(* ===== verification/Types.v ===== *)
(** * Data shared by the worker's components

    The types of [worker/src/types.rs], [worker/src/message.rs] and the data
    types of [worker/src/runtime.rs].  A Rust [String] is its UTF-8 bytes, a Rocq
    [string]; a [Vec<u8>] is a [list byte]; integers are [Z] with the ranges of
    their Rust types stated by [start_cmd_wf] and the like. *)

From Stdlib Require Import Strings.Byte.
From coqutil Require Export Byte.
From S2P Require Export Prelude.

(** ** types.rs *)

Inductive GpuType : Set :=
| GpuNone | A100_40 | A100_80 | H100Sxm | H100Pcie | H200 | L40s | A10g | T4.

#[global] Instance GpuType_eq_dec : EqDecision GpuType.
Proof. solve_decision. Defined.

(** [gpu_type as u8]. *)
Definition gpu_type_as_u8 (g : GpuType) : Z :=
  match g with
  | GpuNone => 0 | A100_40 => 1 | A100_80 => 2 | H100Sxm => 3 | H100Pcie => 4
  | H200 => 5 | L40s => 6 | A10g => 7 | T4 => 8
  end.

(** ** message.rs: control plane to agent *)

Record EnvEntry := mkEnvEntry {
  ee_name : string;
  ee_value : string;
  ee_is_secret_ref : bool
}.

Record StartPodCmd := mkStartPodCmd {
  sp_pod_id : Z;
  sp_deployment_id : Z;
  sp_image : string;
  sp_entrypoint : string;
  sp_port : Z;
  sp_gpu_count : Z;
  sp_gpu_type : GpuType;
  sp_cpu_millicores : Z;
  sp_memory_megabytes : Z;
  sp_juicefs_path : string;
  sp_liveness_path : string;
  sp_readiness_path : string;
  sp_env_vars : list EnvEntry;
  sp_image_pull_registry : string;
  sp_image_pull_username : string;
  sp_image_pull_password : string;
  sp_image_pull_password_is_secret : bool
}.

Record StopPodCmd := mkStopPodCmd {
  st_pod_id : Z;
  st_grace_period_ms : Z
}.

Record ProbePodCmd := mkProbePodCmd { pp_pod_id : Z }.

Record RunRequestCmd := mkRunRequestCmd {
  rr_request_id : Z;
  rr_deployment_id : Z;
  rr_payload : list byte
}.

Inductive ControlMessage :=
| StartPod (cmd : StartPodCmd)
| StopPod (cmd : StopPodCmd)
| ProbePod (cmd : ProbePodCmd)
| RunRequest (cmd : RunRequestCmd).

(** ** message.rs: agent to control plane *)

Inductive PodStatusReport :=
| RImagePulling
| RCreating
| RRunning
| RStopped (exit_code : Z)
| RFailed (reason : string).

Record NodeRegisterMsg := mkNodeRegisterMsg {
  nr_node_name : string;
  nr_cpu_millicores : Z;
  nr_memory_megabytes : Z;
  nr_gpu_type : GpuType;
  nr_gpu_count : Z
}.

Record NodeHeartbeatMsg := mkNodeHeartbeatMsg {
  nh_tick : Z;
  nh_active_pods : Z;
  nh_gpu_free : Z
}.

Record PodStatusEventMsg := mkPodStatusEventMsg {
  pe_pod_id : Z;
  pe_status : PodStatusReport
}.

Record RunResponseMsg := mkRunResponseMsg {
  rs_request_id : Z;
  rs_status : Z;
  rs_payload : list byte
}.

Inductive WorkerMessage :=
| NodeRegister (m : NodeRegisterMsg)
| NodeHeartbeat (m : NodeHeartbeatMsg)
| PodStatusEvent (m : PodStatusEventMsg)
| RunResponse (m : RunResponseMsg).

(** ** runtime.rs *)

Record BindMount := mkBindMount { bm_host_path : string; bm_container_path : string }.

Record ImagePullAuth := mkImagePullAuth {
  ipa_registry : string;
  ipa_username : string;
  ipa_password : string
}.

Record PodSpec := mkPodSpec {
  ps_pod_id : Z;
  ps_deployment_id : Z;
  ps_image : string;
  ps_entrypoint : string;
  ps_port : Z;
  ps_gpu_count : Z;
  ps_gpu_type : GpuType;
  ps_cpu_millicores : Z;
  ps_memory_megabytes : Z;
  ps_env_vars : list (string * string);
  ps_mounts : list BindMount
}.

Record PodHandle := mkPodHandle { ph_pod_id : Z; ph_container_id : string }.

Inductive PodStatus :=
| PCreated
| PRunning
| PStopped (exit_code : Z)
| PUnknown.

Inductive RuntimeError :=
| EImagePull (msg : string)
| EContainerCreate (msg : string)
| EContainerStart (msg : string)
| EContainerStop (msg : string)
| EContainerNotFound (msg : string)
| EResponseTooLarge (msg : string)
| EInternal (msg : string).

(** [impl Display for RuntimeError]. *)
Definition runtime_error_to_string (e : RuntimeError) : string :=
  match e with
  | EImagePull msg => "image pull failed: " +:+ msg
  | EContainerCreate msg => "container create failed: " +:+ msg
  | EContainerStart msg => "container start failed: " +:+ msg
  | EContainerStop msg => "container stop failed: " +:+ msg
  | EContainerNotFound msg => "container not found: " +:+ msg
  | EResponseTooLarge msg => "response too large: " +:+ msg
  | EInternal msg => "internal error: " +:+ msg
  end.

Definition MAX_STOP_GRACE_MS : Z := 30000.

#[global] Instance EnvEntry_eq_dec : EqDecision EnvEntry.
Proof. solve_decision. Defined.
#[global] Instance byte_eq_decision : EqDecision Init.Byte.byte := Strings.Byte.byte_eq_dec.
#[global] Instance StartPodCmd_eq_dec : EqDecision StartPodCmd.
Proof. solve_decision. Defined.
#[global] Instance PodStatusReport_eq_dec : EqDecision PodStatusReport.
Proof. solve_decision. Defined.
#[global] Instance PodHandle_eq_dec : EqDecision PodHandle.
Proof. solve_decision. Defined.
#[global] Instance PodStatus_eq_dec : EqDecision PodStatus.
Proof. solve_decision. Defined.

(** ** Ranges of the Rust integer types *)

Record start_cmd_wf (c : StartPodCmd) : Prop := {
  scw_pod_id : is_u64 (sp_pod_id c);
  scw_deployment_id : is_u64 (sp_deployment_id c);
  scw_port : is_u16 (sp_port c);
  scw_gpu_count : is_u8 (sp_gpu_count c);
  scw_cpu : is_u32 (sp_cpu_millicores c);
  scw_memory : is_u32 (sp_memory_megabytes c)
}.

Definition control_wf (m : ControlMessage) : Prop :=
  match m with
  | StartPod c => start_cmd_wf c
  | StopPod c => is_u64 (st_pod_id c) ∧ is_u64 (st_grace_period_ms c)
  | ProbePod c => is_u64 (pp_pod_id c)
  | RunRequest c => is_u64 (rr_request_id c) ∧ is_u64 (rr_deployment_id c)
  end.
- - - -
WHAT IS REQUIRED: Your reply must repeat the entries above exactly and in full.

ANSWER FOR THIS EXERCISE:
(* ===== verification/Types.v ===== *)
(** * Data shared by the worker's components

    The types of [worker/src/types.rs], [worker/src/message.rs] and the data
    types of [worker/src/runtime.rs].  A Rust [String] is its UTF-8 bytes, a Rocq
    [string]; a [Vec<u8>] is a [list byte]; integers are [Z] with the ranges of
    their Rust types stated by [start_cmd_wf] and the like. *)

From Stdlib Require Import Strings.Byte.
From coqutil Require Export Byte.
From S2P Require Export Prelude.

(** ** types.rs *)

Inductive GpuType : Set :=
| GpuNone | A100_40 | A100_80 | H100Sxm | H100Pcie | H200 | L40s | A10g | T4.

#[global] Instance GpuType_eq_dec : EqDecision GpuType.
Proof. solve_decision. Defined.

(** [gpu_type as u8]. *)
Definition gpu_type_as_u8 (g : GpuType) : Z :=
  match g with
  | GpuNone => 0 | A100_40 => 1 | A100_80 => 2 | H100Sxm => 3 | H100Pcie => 4
  | H200 => 5 | L40s => 6 | A10g => 7 | T4 => 8
  end.

(** ** message.rs: control plane to agent *)

Record EnvEntry := mkEnvEntry {
  ee_name : string;
  ee_value : string;
  ee_is_secret_ref : bool
}.

Record StartPodCmd := mkStartPodCmd {
  sp_pod_id : Z;
  sp_deployment_id : Z;
  sp_image : string;
  sp_entrypoint : string;
  sp_port : Z;
  sp_gpu_count : Z;
  sp_gpu_type : GpuType;
  sp_cpu_millicores : Z;
  sp_memory_megabytes : Z;
  sp_juicefs_path : string;
  sp_liveness_path : string;
  sp_readiness_path : string;
  sp_env_vars : list EnvEntry;
  sp_image_pull_registry : string;
  sp_image_pull_username : string;
  sp_image_pull_password : string;
  sp_image_pull_password_is_secret : bool
}.

Record StopPodCmd := mkStopPodCmd {
  st_pod_id : Z;
  st_grace_period_ms : Z
}.

Record ProbePodCmd := mkProbePodCmd { pp_pod_id : Z }.

Record RunRequestCmd := mkRunRequestCmd {
  rr_request_id : Z;
  rr_deployment_id : Z;
  rr_payload : list byte
}.

Inductive ControlMessage :=
| StartPod (cmd : StartPodCmd)
| StopPod (cmd : StopPodCmd)
| ProbePod (cmd : ProbePodCmd)
| RunRequest (cmd : RunRequestCmd).

(** ** message.rs: agent to control plane *)

Inductive PodStatusReport :=
| RImagePulling
| RCreating
| RRunning
| RStopped (exit_code : Z)
| RFailed (reason : string).

Record NodeRegisterMsg := mkNodeRegisterMsg {
  nr_node_name : string;
  nr_cpu_millicores : Z;
  nr_memory_megabytes : Z;
  nr_gpu_type : GpuType;
  nr_gpu_count : Z
}.

Record NodeHeartbeatMsg := mkNodeHeartbeatMsg {
  nh_tick : Z;
  nh_active_pods : Z;
  nh_gpu_free : Z
}.

Record PodStatusEventMsg := mkPodStatusEventMsg {
  pe_pod_id : Z;
  pe_status : PodStatusReport
}.

Record RunResponseMsg := mkRunResponseMsg {
  rs_request_id : Z;
  rs_status : Z;
  rs_payload : list byte
}.

Inductive WorkerMessage :=
| NodeRegister (m : NodeRegisterMsg)
| NodeHeartbeat (m : NodeHeartbeatMsg)
| PodStatusEvent (m : PodStatusEventMsg)
| RunResponse (m : RunResponseMsg).

(** ** runtime.rs *)

Record BindMount := mkBindMount { bm_host_path : string; bm_container_path : string }.

Record ImagePullAuth := mkImagePullAuth {
  ipa_registry : string;
  ipa_username : string;
  ipa_password : string
}.

Record PodSpec := mkPodSpec {
  ps_pod_id : Z;
  ps_deployment_id : Z;
  ps_image : string;
  ps_entrypoint : string;
  ps_port : Z;
  ps_gpu_count : Z;
  ps_gpu_type : GpuType;
  ps_cpu_millicores : Z;
  ps_memory_megabytes : Z;
  ps_env_vars : list (string * string);
  ps_mounts : list BindMount
}.

Record PodHandle := mkPodHandle { ph_pod_id : Z; ph_container_id : string }.

Inductive PodStatus :=
| PCreated
| PRunning
| PStopped (exit_code : Z)
| PUnknown.

Inductive RuntimeError :=
| EImagePull (msg : string)
| EContainerCreate (msg : string)
| EContainerStart (msg : string)
| EContainerStop (msg : string)
| EContainerNotFound (msg : string)
| EResponseTooLarge (msg : string)
| EInternal (msg : string).

(** [impl Display for RuntimeError]. *)
Definition runtime_error_to_string (e : RuntimeError) : string :=
  match e with
  | EImagePull msg => "image pull failed: " +:+ msg
  | EContainerCreate msg => "container create failed: " +:+ msg
  | EContainerStart msg => "container start failed: " +:+ msg
  | EContainerStop msg => "container stop failed: " +:+ msg
  | EContainerNotFound msg => "container not found: " +:+ msg
  | EResponseTooLarge msg => "response too large: " +:+ msg
  | EInternal msg => "internal error: " +:+ msg
  end.

Definition MAX_STOP_GRACE_MS : Z := 30000.

#[global] Instance EnvEntry_eq_dec : EqDecision EnvEntry.
Proof. solve_decision. Defined.
#[global] Instance byte_eq_decision : EqDecision Init.Byte.byte := Strings.Byte.byte_eq_dec.
#[global] Instance StartPodCmd_eq_dec : EqDecision StartPodCmd.
Proof. solve_decision. Defined.
#[global] Instance PodStatusReport_eq_dec : EqDecision PodStatusReport.
Proof. solve_decision. Defined.
#[global] Instance PodHandle_eq_dec : EqDecision PodHandle.
Proof. solve_decision. Defined.
#[global] Instance PodStatus_eq_dec : EqDecision PodStatus.
Proof. solve_decision. Defined.

(** ** Ranges of the Rust integer types *)

Record start_cmd_wf (c : StartPodCmd) : Prop := {
  scw_pod_id : is_u64 (sp_pod_id c);
  scw_deployment_id : is_u64 (sp_deployment_id c);
  scw_port : is_u16 (sp_port c);
  scw_gpu_count : is_u8 (sp_gpu_count c);
  scw_cpu : is_u32 (sp_cpu_millicores c);
  scw_memory : is_u32 (sp_memory_megabytes c)
}.

Definition control_wf (m : ControlMessage) : Prop :=
  match m with
  | StartPod c => start_cmd_wf c
  | StopPod c => is_u64 (st_pod_id c) ∧ is_u64 (st_grace_period_ms c)
  | ProbePod c => is_u64 (pp_pod_id c)
  | RunRequest c => is_u64 (rr_request_id c) ∧ is_u64 (rr_deployment_id c)
  end.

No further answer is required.